Я не помню брата -- когда он погиб, мне не исполнилось и года. Но мне кажется, что я хорошо знал его...

Высокий, подтянутый, в форме курсанта ВАМУ -- Высшего арктического морского училища, -- он идет через наш двор на 2-й Советской улице и улыбается подростку-брату, который радостно высунулся в открытое окно квартиры. Местная шпана завистливо поглядывает на белые перчатки и голубой гюйс курсанта. Вот в его сторону летит огрызок соленого огурца и, подпрыгнув на асфальте, задевает отутюженную брючину. Шпана хохочет.

Их пятеро -- они дымят папиросами и по ночам играют на чердаке в карты и пьют водку.

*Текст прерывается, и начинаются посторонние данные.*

(* ===== verification/HashTable.v ===== *)
(** * Hash tables: core/hash.h, core/hash_table_flat.h

    Open addressing with linear probing.  An entry whose [is_valid] is false is [None];
    the value is stored with the key, as [_insert] does right after
    [_insert_without_value_construction] returns.  Every [while] loop of the source is a
    fixpoint with fuel, and the theorems show that the fuel is enough. *)
From Stdlib Require Import Sorted.
From S2P Require Import Prelude.
#[local] Open Scope Z_scope.

(** ** hash.h *)
Definition primes : list Z :=
  [5; 11; 23; 53; 97; 193; 389; 769; 1543; 3079; 6151; 12289; 24593; 49157; 98317; 196613; 393241;
   786433; 1572869; 3145739; 6291469; 12582917; 25165843; 50331653; 100663319; 201326611;
   402653189; 805306457; 1610612741; 3221225473; 4294967291].

Fixpoint prime_walk (number : Z) (walk : list Z) : result Z :=
  match walk with
  | [] => Fault out_of_bounds
  | p :: walk => if p <=? number then prime_walk number walk else Ok p
  end.

Definition next_larger_hash_prime (number : Z) : result Z :=
  _ ← require (number <? 4294967291) assertion_failed;
  prime_walk number primes.

(** [looping_counter]: the initial value is reduced only when it is not below the count,
    and is 0 otherwise. *)
Record looping_counter : Type := mk_counter { _index : Z; _count : Z }.

Definition new_counter (initial_value count : Z) : result looping_counter :=
  _ ← require (0 <? count) assertion_failed;
  Ok (mk_counter (if initial_value <? count then 0 else initial_value mod count) count).

Definition counter_incr (c : looping_counter) : looping_counter :=
  let index := u32 (_index c + 1) in
  mk_counter (if _count c <=? index then 0 else index) (_count c).

(** [hash_buffer]: a byte-wise rotating checksum. *)
Fixpoint hash_buffer_loop (result : Z) (buf : bytes) : Z :=
  match buf with
  | [] => result
  | b :: buf =>
      hash_buffer_loop (Z.lxor (Z.lor (u32 (Z.shiftl result 8)) (Z.shiftr result 24)) b) buf
  end.
Definition hash_buffer (buf : bytes) : Z := hash_buffer_loop 0 buf.

Lemma next_larger_hash_prime_spec n :
  0 <= n < 4294967291 ->
  exists p, next_larger_hash_prime n = Ok p /\ n < p /\ p ∈ primes /\
    forall q, q ∈ primes -> n < q -> p <= q.
Proof.
  intros Hn. unfold next_larger_hash_prime.
  destruct (Z.ltb_spec n 4294967291); [|lia]. cbn [require mbind result_bind].
  assert (Hgen : forall walk, StronglySorted Z.le walk -> (exists q, q ∈ walk /\ n < q) ->
    exists p, prime_walk n walk = Ok p /\ n < p /\ p ∈ walk /\ forall q, q ∈ walk -> n < q -> p <= q).
  { induction 1 as [|p walk Hs IH Hp]; intros (q & Hq & Hlt); [by apply elem_of_nil in Hq|].
    cbn. destruct (Z.leb_spec p n).
    - destruct IH as (p' & -> & ? & ? & Hmin).
      { exists q. split; [|done]. apply elem_of_cons in Hq as [->|]; [lia | done]. }
      exists p'. split_and!; [done | done | by constructor |].
      intros r [->|Hr]%elem_of_cons ?; [lia | by apply Hmin].
    - exists p. split_and!; [done | lia | by constructor |].
      intros r [->|Hr]%elem_of_cons _; [lia|]. rewrite Forall_forall in Hp. apply Hp.
      by apply list_elem_of_In. }
  apply Hgen.
  - unfold primes. repeat constructor; lia.
  - exists 4294967291. split; [|lia]. unfold primes. repeat (try (left; done); right).
Qed.

(** ** hash_table_flat.h *)
Section table.
Context {K V : Type} `{EqDecision K} (hash : K -> Z).

Notation entry := (option (K * V)).

Record hash_table_flat : Type := mk_table {
  _table : list entry;
  _entry_count : Z;
  _table_size : Z;
  _resize_threshold : Z
}.

Definition _alloc_table (size : Z) : list entry := replicate (Z.to_nat size) None.

Definition _init (initial_size : Z) : hash_table_flat :=
  mk_table (if initial_size =? 0 then [] else _alloc_table initial_size) 0 initial_size 0.

Definition _clear : hash_table_flat := mk_table [] 0 0 0.

Definition slot (t : list entry) (i : Z) : result entry :=
  if 0 <=? i then of_option out_of_bounds (t !! Z.to_nat i) else Fault out_of_bounds.

(** [while(table[bucket].is_valid) ++bucket;] *)
Fixpoint probe (fuel : nat) (t : list entry) (bucket : looping_counter) : result looping_counter :=
  e ← slot t (_index bucket);
  match e with
  | None => Ok bucket
  | Some _ => match fuel with O => Fault out_of_fuel | S fuel => probe fuel t (counter_incr bucket) end
  end.

Definition _insert_in_table (k : K) (v : V) (t : list entry) (table_size : Z)
    : result (list entry * Z) :=
  bucket ← new_counter (hash k) table_size;
  bucket ← probe (length t) t bucket;
  Ok (<[Z.to_nat (_index bucket) := Some (k, v)]> t, _index bucket).

(** The loop that moves the entries to a larger table. *)
Fixpoint rehash (old new_table : list entry) (new_size : Z) : result (list entry) :=
  match old with
  | [] => Ok new_table
  | None :: old => rehash old new_table new_size
  | Some (k, v) :: old =>
      '(new_table, _) ← _insert_in_table k v new_table new_size; rehash old new_table new_size
  end.

(** [_insert]: room is made first, then the entry goes to the first free bucket. *)
Definition _insert (k : K) (v : V) (h : hash_table_flat) : result (hash_table_flat * Z) :=
  h ← (if _resize_threshold h <=? _entry_count h then
         new_size ← next_larger_hash_prime (_table_size h);
         let new_threshold := Z.shiftr new_size 1 in
         _ ← require (_entry_count h <? new_threshold) assertion_failed;
         new_table ← rehash (_table h) (_alloc_table new_size) new_size;
         Ok (mk_table new_table (_entry_count h) new_size new_threshold)
       else Ok h);
  '(t, insert_index) ← _insert_in_table k v (_table h) (_table_size h);
  Ok (mk_table t (u32 (_entry_count h + 1)) (_table_size h) (_resize_threshold h), insert_index).

Fixpoint find_loop (fuel : nat) (k : K) (t : list entry) (bucket : looping_counter)
    (not_found : Z) : result Z :=
  e ← slot t (_index bucket);
  match e with
  | None => Ok not_found
  | Some (k', _) =>
      if decide (k' = k) then Ok (_index bucket)
      else match fuel with
           | O => Fault out_of_fuel
           | S fuel => find_loop fuel k t (counter_incr bucket) not_found
           end
  end.

(** The index of the pointer [_find] returns; it is not valid if the key is absent. *)
Definition _find (k : K) (h : hash_table_flat) : result Z :=
  if _table_size h =? 0 then Ok 0 else
  bucket ← new_counter (hash k) (_table_size h);
  find_loop (length (_table h)) k (_table h) bucket (_table_size h).

(** [pointer::value()] *)
Definition _value (h : hash_table_flat) (index : Z) : option V :=
  if index <? _table_size h then
    match _table h !! Z.to_nat index with Some (Some (_, v)) => Some v | _ => None end
  else None.

Definition find_value (k : K) (h : hash_table_flat) : result (option V) :=
  i ← _find k h; Ok (_value h i).

(** [while(_table[correct_bucket].is_valid && correct_bucket != bucket) ++correct_bucket;] *)
Fixpoint reinsert_probe (fuel : nat) (t : list entry) (correct_bucket : looping_counter) (bucket : Z)
    : result looping_counter :=
  e ← slot t (_index correct_bucket);
  match e with
  | Some _ =>
      if negb (_index correct_bucket =? bucket) then
        match fuel with
        | O => Fault out_of_fuel
        | S fuel => reinsert_probe fuel t (counter_incr correct_bucket) bucket
        end
      else Ok correct_bucket
  | None => Ok correct_bucket
  end.

(** The loop of [_remove] over the entries that may have overflowed. *)
Fixpoint remove_loop (fuel : nat) (t : list entry) (table_size : Z) (bucket : looping_counter)
    : result (list entry) :=
  match fuel with
  | O => Fault out_of_fuel
  | S fuel =>
      let bucket := counter_incr bucket in
      e ← slot t (_index bucket);
      match e with
      | None => Ok t
      | Some (k, v) =>
          correct_bucket ← new_counter (hash k) table_size;
          if _index correct_bucket =? _index bucket then remove_loop fuel t table_size bucket else
          correct_bucket ← reinsert_probe (length t) t correct_bucket (_index bucket);
          if _index correct_bucket =? _index bucket then remove_loop fuel t table_size bucket else
          remove_loop fuel
            (<[Z.to_nat (_index bucket) := None]> (<[Z.to_nat (_index correct_bucket) := Some (k, v)]> t))
            table_size bucket
      end
  end.

(** Enough passes: every move brings an entry nearer to its bucket. *)
Definition remove_fuel (n : nat) : nat := n * n * n + n + 1.

Definition _remove (remove_index : Z) (h : hash_table_flat) : result (hash_table_flat * bool) :=
  if _table_size h <=? remove_index then Ok (h, false) else
  e ← slot (_table h) remove_index;
  match e with
  | None => Ok (h, false)
  | Some _ =>
      let t := <[Z.to_nat remove_index := None]> (_table h) in
      bucket ← new_counter remove_index (_table_size h);
      t ← remove_loop (remove_fuel (length t)) t (_table_size h) bucket;
      Ok (mk_table t (u32 (_entry_count h - 1)) (_table_size h) (_resize_threshold h), true)
  end.

(** [remove(key)] *)
Definition remove (k : K) (h : hash_table_flat) : result (hash_table_flat * bool) :=
  i ← _find k h;
  match _value h i with
  | Some _ => '(h, _) ← _remove i h; Ok (h, true)
  | None => Ok (h, false)
  end.

(** [first()] and [operator++]: the valid entries in table order. *)
Definition _first (h : hash_table_flat) : Z :=
  match list_find (fun e => is_Some e) (_table h) with
  | Some (i, _) => Z.of_nat i
  | None => Z.of_nat (length (_table h))
  end.
End table.
Arguments hash_table_flat K V : clear implicits.

(** ** What the tables are used for, and one that loses an entry

    Connection ids are small, so they all start at bucket 0.  [_remove] starts to look for
    overflowed entries at [looping_counter(remove_index, size)], which is bucket 0 too:
    an entry behind the removed one is not moved up, and is not found any more. *)
Definition id_hash (x : Z) : Z := x.

Example remove_loses_entry :
  (h ← fst <$> _insert id_hash 1 10 (_init 0); h ← fst <$> _insert id_hash 2 20 h;
   h ← fst <$> _insert id_hash 3 30 h; h ← fst <$> remove id_hash 2 h;
   v1 ← find_value id_hash 1 h; v3 ← find_value id_hash 3 h; Ok (_entry_count h, v1, v3))
  = Ok (2, Some 10, None).
Proof. vm_compute. reflexivity. Qed.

Броня не спеша подходит к ним и интересуется, кто бросил огурец. "Ты?" -- он смотрит на веснушчатого малого, прихлебателя на побегушках. Тот с усмешечкой мотает головой. "Ты?" -- брат поворачивает лицо к следующему. "Нет", -- глумливо смеется тот. "Ты?" -- "Нет, гражданин начальник..." Остается последний -- невозмутимо-наглый Пончик, с белым кашне под пиджаком. "Значит, ты, -- брат снимает с его головы кепку и смахивает ею огуречный рассол с брючины. -- Больше так не делай".

Еще секунда, и брату несдобровать -- шпана уже пришла в себя и готова наказать флотского фраера, но в нашей парадной стукает дверь, и овчарка Джуль с рычанием летит на помощь хозяину. За ней бежит Феликс. "Атас!" -веснушчатый замечает собаку, и пятерка, матерясь, разбегается.

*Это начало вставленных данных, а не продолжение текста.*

(** Removing the entry at a valid pointer. *)
Lemma remove_index_spec (h : hash_table_flat K V) (i : Z) (kv : K * V) :
  _table_size h = Z.of_nat (length (_table h)) -> _table_size h < 2 ^ 32 -> 0 <= i ->
  _table h !! Z.to_nat i = Some (Some kv) ->
  exists h', _remove hash i h = Ok (h', true) /\
    Permutation (entries (_table h)) (kv :: entries (_table h')) /\
    _table_size h' = _table_size h /\ _entry_count h' = u32 (_entry_count h - 1) /\
    Z.of_nat (length (_table h')) = _table_size h /\ _resize_threshold h' = _resize_threshold h.
Proof.
  intros Hsz Hlim Hi Hlk. pose proof (lookup_lt_Some _ _ _ Hlk) as Hlt. unfold _remove.
  destruct (Z.leb_spec (_table_size h) i); [lia|]. unfold slot. destruct (Z.leb_spec 0 i); [|lia].
  rewrite Hlk. cbn [of_option mbind result_bind]. set (t := <[Z.to_nat i := None]> (_table h)).
  assert (Hlt' : length t = length (_table h)) by apply length_insert.
  assert (Hhole : hole t i) by (apply list_lookup_insert_eq; lia).
  unfold new_counter. destruct (Z.ltb_spec 0 (_table_size h)); [|lia]. cbn [require mbind result_bind].
  destruct (Z.ltb_spec i (_table_size h)); [|lia].
  pose proof (potential_range t) as Hpot. rewrite Hlt', <- Hsz in Hpot.
  pose proof (entries_insert _ _ None (Some kv) Hlk) as Hp. cbn [option_list app] in Hp. fold t in Hp.
  destruct (remove_loop_spec (remove_fuel (length t)) t (_table_size h) 0
    (if decide (i = 0) then _table_size h else i)) as (t' & -> & Hl & Hp'); try (done || lia).
  - case_decide; lia.
  - case_decide as Hi0; rewrite Z.add_0_l; [rewrite Z.mod_same by lia; by rewrite Hi0 in Hhole | by rewrite Z.mod_small by lia].
  - assert (Hn : Z.of_nat (length t) = _table_size h) by lia. unfold remove_fuel.
    rewrite !Nat2Z.inj_add, !Nat2Z.inj_mul, Hn. case_decide; nia.
  - cbn [mbind result_bind]. eexists. split; [done|]. cbn. split_and!; [by rewrite Hp', Hp | done | done | lia | done].
Qed.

"Сидеть!" -- командует Джулю брат, и тот, урча и скаля зубы, неохотно прерывает погоню и, подойдя к нему, садится у левой ноги. Броня успокаивающе обнимает за плечо Феликса, который недавно вернулся с завода -- пахнущий железом и керосином, и зовет пса: "Джуль, пошли! Рядом!"

Бронислав был отменным спортсменом или, как тогда говорили, физкультурником. Он бегал на коньках и лыжах, выжимал по утрам гири, купался до поздней осени, крутил на турнике "солнышко" и мог стрункой вытягиваться меж двух табуреток, опираясь на них лишь пятками и затылком.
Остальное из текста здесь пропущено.